Evidence & guidelines
Recommendations for examining and interpreting funnel-plot asymmetry in meta-analyses of randomised trials were set out by Sterne et al. (2011) and are widely followed; reporting standards such as PRISMA prompt reviewers to assess the risk of bias due to missing results. These are methodological recommendations, not treatment guidance.
History
The under-publication of negative results was described in the 1950s and 1960s and crystallised as the file-drawer problem in the late 1970s. Methods to detect it matured in the 1990s: Begg and Mazumdar (1994) proposed a rank-correlation test of funnel-plot asymmetry, and Egger and colleagues (1997) introduced a simple regression test that became widely used. Duval and Tweedie (2000) added the trim-and-fill adjustment, and Sterne et al. (2011) later consolidated guidance on interpreting funnel plots. Trial registration emerged in parallel as a structural remedy.
Debates
- What does funnel-plot asymmetry actually indicate?

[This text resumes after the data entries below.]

(** [Object.values(scores).reduce((a, b) => a + b, 0)] *)
Definition sumScores (scores : gmap string Z) : Z :=
  map_fold (λ _ b a, a + b) 0 scores.

(** [contract.binary_actions.reduce((a, b) => a + b.points, 0)] *)
Definition sumPoints (actions : list BinaryAction) : Z :=
  foldl (λ a b, a + points b) 0 actions.

(** The object [{ scores, total_score }]. *)
Definition score_columns (scores : gmap string Z) (total : Z) : DailyLogUpdate :=
  {| set_log_id := None; set_log_user := None; set_log_date := None;
     set_scores := Some scores; set_total_score := Some total;
     set_tomorrow_locked := None; set_tomorrow_plan := None;
     set_miss_reason := None; set_notes := None;
     set_log_created_at := None |}.

Definition updateScore (clk : Clock) (tbl : list DailyLog) (user : User)
    (contract : Contract) (update : ScoreUpdate)
    : option (list DailyLog * ScoreResult) :=
  let today := js_today clk in
  let log := getTodayLog clk tbl (user_id user) in
  let scores := from_option Db.scores ∅ log in
  match findAction contract (action update) with
  | None =>
      Some (tbl, {| newScore := 0; totalPossible := 0;
                    message := "Unknown action: " +:+ action update |})
  | Some act =>
      let earned := if completed update then points act else 0 in
      let scores := Js.setProp (action_name act) earned scores in
      let totalScore := sumScores scores in
      let totalPossible := sumPoints (binary_actions contract) in
      match upsertDailyLog clk tbl (user_id user) today
              (score_columns scores totalScore) with
      | None => None
      | Some (tbl', _) =>
          let emoji := if completed update then "✓" else "✗" in
          Some (tbl',
                {| newScore := totalScore; totalPossible := totalPossible;
                   message :=
                     emoji +:+ " " +:+ action_name act +:+ ": " +:+
                     Js.ofNumber earned +:+ "/" +:+
                     Js.ofNumber (points act) +:+ " pts" +:+ Js.nl +:+ Js.nl +:+
                     "Today: " +:+ Js.ofNumber totalScore +:+ "/" +:+
                     Js.ofNumber totalPossible |})
      end
  end.

End Scorecard.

- Asymmetry can reflect publication bias, but also genuine heterogeneity, differences in study quality, or chance, so asymmetry tests are sensitive to causes other than selective publication and can mislead when studies are few.
- How much should trim-and-fill adjustment be trusted?
- Trim-and-fill imputes hypothetically missing studies and recomputes the estimate, but it rests on strong assumptions about the shape of the funnel and can over- or under-correct, so it is generally treated as a sensitivity analysis rather than a definitive adjustment.
Key figures
- Matthias Egger
- George Davey Smith
- Colin Begg
- Sue Duval
- Richard Tweedie
- Jonathan Sterne
Related topics
Seminal works
- egger-1997
- duval-tweedie-2000
- begg-mazumdar-1994
- sterne-2011-funnel
Frequently asked questions
- What is a funnel plot and how does it relate to publication bias?
- A funnel plot graphs each study's effect estimate against its precision. When no bias is present the studies scatter symmetrically around the pooled effect; a gap among the smaller, less precise studies, especially on the side of unfavourable results, suggests that some negative studies may be missing from the published record.
- Can statistical tests prove that publication bias is present?
- No. Tests such as Egger's and Begg's detect funnel-plot asymmetry, which can arise from publication bias but also from true heterogeneity, study quality, or chance. They raise or lower suspicion rather than prove the cause, and prospective registration of studies is a stronger safeguard than any after-the-fact test.